● LISTED RECORDS:
================================

(* ===== verification/Server.v ===== *)
(** * Server: the sockets and the service objects of a server

    Model of [src/messaging/server.cpp]: [BoundObjectSocketBinder], which binds service
    objects to sockets, and the handling of the messages for the server, with the
    authentication. The functions run one at a time on the strand of the server, so each is
    a function of the whole state. Sockets are alive; what is asked of them is recorded:
    the messages, the disconnections and the readings. *)
From S2P Require Import Prelude CString Message Authentication.
Open Scope nat_scope.

(** ** The bindings *)

Definition Socket := nat.
Definition BoundObjectPtr := nat.
Definition SocketBinding : Type := BoundObjectPtr * Socket.

(** The objects of the process: the sockets from which each one accepts messages, and
    whether an assertion of a binding failed. *)
Record Objects := mkObjects { connections : gset SocketBinding; failed : bool }.

(** [BoundObject::bindToSocket] and [unbindFromSocket], for the connections. *)
Definition bindToSocket (b : SocketBinding) (w : Objects) : bool * Objects :=
  if decide (b ∈ connections w) then (false, w) else (true, mkObjects (connections w ∪ {[b]}) (failed w)).
Definition unbindFromSocket (b : SocketBinding) (w : Objects) : bool * Objects :=
  if decide (b ∈ connections w) then (true, mkObjects (connections w ∖ {[b]}) (failed w)) else (false, w).

(** [SocketBinding::make] *)
Definition SocketBinding_make (b : SocketBinding) (w : Objects) : option SocketBinding * Objects :=
  match bindToSocket b w with (true, w) => (Some b, w) | (false, w) => (None, w) end.

(** [SocketBinding::reset], which asserts that there was something to unbind. *)
Definition SocketBinding_reset (b : SocketBinding) (w : Objects) : Objects :=
  match unbindFromSocket b w with (true, w) => w | (false, w) => mkObjects (connections w) true end.

Section server.
Context {V Factory Provider : Type}.
(** [AnyValue::to<unsigned int>], which may throw, and [AnyValue::from]. *)
Variable to_uint : V -> option Z.
Variable of_uint : Z -> V.
(** The code of the user. *)
Variable newProvider : Factory -> option Provider.
Variable _processAuth : Provider -> gmap bytes V -> Provider * option (gmap bytes V).
(** The capabilities of a socket, and its remote endpoint, as a value. *)
Variable localCapabilities : Socket -> gmap bytes V.
Variable remoteEndpoint : Socket -> option V.
(** Whether the server was given a factory. *)
Variable _enforceAuth : bool.

Record SocketInfo := mkSocketInfo {
  si_socket : Socket;
  si_authProvider : option Provider;
  (** there is a handler for the messages to the server *)
  si_handler : bool;
  si_authenticated : bool;
  si_capabilitiesTaken : bool;
  (** for the theorems: the objects that were there before the socket *)
  si_before : gset BoundObjectPtr;
}.

Record Binder := mkBinder {
  _boundObjects : gmap Z BoundObjectPtr;
  _socketsInfo : list SocketInfo;
  _bindings : list SocketBinding;
  objects : Objects;
}.

Definition Binder_new (w : Objects) : Binder := mkBinder ∅ [] [] w.

(** A binding for each of the list that makes one. *)
Fixpoint make_bindings (l : list SocketBinding) (b : Binder) : Binder :=
  match l with
  | [] => b
  | x :: l =>
      match SocketBinding_make x (objects b) with
      | (Some x, w) => make_bindings l (mkBinder (_boundObjects b) (_socketsInfo b) (_bindings b ++ [x]) w)
      | (None, w) => make_bindings l (mkBinder (_boundObjects b) (_socketsInfo b) (_bindings b) w)
      end
  end.

(** The bindings that are asked for are destroyed. *)
Definition remove_bindings (p : SocketBinding -> bool) (b : Binder) : Binder :=
  mkBinder (_boundObjects b) (_socketsInfo b) (filter (fun x => p x = false) (_bindings b))
    (foldl (fun w x => SocketBinding_reset x w) (objects b) (filter (fun x => p x = true) (_bindings b))).

Definition bindSocket (s : Socket) (b : Binder) : Binder :=
  make_bindings (map (fun o => (o, s)) (map_to_list (_boundObjects b)).*2) b.
Definition bindObject (o : BoundObjectPtr) (b : Binder) : Binder :=
  make_bindings (map (fun i => (o, si_socket i)) (_socketsInfo b)) b.
Definition unbindSocket (s : Socket) (b : Binder) : Binder := remove_bindings (fun x => bool_decide (snd x = s)) b.
Definition unbindObject (o : BoundObjectPtr) (b : Binder) : Binder := remove_bindings (fun x => bool_decide (fst x = o)) b.

Definition find_info (s : Socket) (b : Binder) : option SocketInfo := find (fun i => bool_decide (si_socket i = s)) (_socketsInfo b).

Definition object_set (b : Binder) : gset BoundObjectPtr := list_to_set (map_to_list (_boundObjects b)).*2.

(** It throws when the socket exists. *)
Definition addSocketPendingValidation (s : Socket) (b : Binder) : option Binder :=
  match find_info s b with
  | Some _ => None
  | None => Some (mkBinder (_boundObjects b) (_socketsInfo b ++ [mkSocketInfo s None false false false (object_set b)]) (_bindings b) (objects b))
  end.

(** The information that is destroyed disconnects its socket: the sockets are given too. *)
Definition Binder_removeSocket (s : Socket) (b : Binder) : bool * list Socket * Binder :=
  match find_info s b with
  | None => (false, [], b)
  | Some _ =>
      (true, map si_socket (filter (fun i => si_socket i = s) (_socketsInfo b)),
       unbindSocket s (mkBinder (_boundObjects b) (filter (fun i => si_socket i <> s) (_socketsInfo b)) (_bindings b) (objects b)))
  end.

Definition validateSocket (s : Socket) (b : Binder) : Binder := bindSocket s b.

================================

● WHAT IS NEEDED: Give again exactly, and only, the lines above starting at the one with "(** It throws when the socket exists. *)" and ending at the one with "Some _ => None".

● ANSWER SPACE:
(** It throws when the socket exists. *)
Definition addSocketPendingValidation (s : Socket) (b : Binder) : option Binder :=
  match find_info s b with
  | Some _ => None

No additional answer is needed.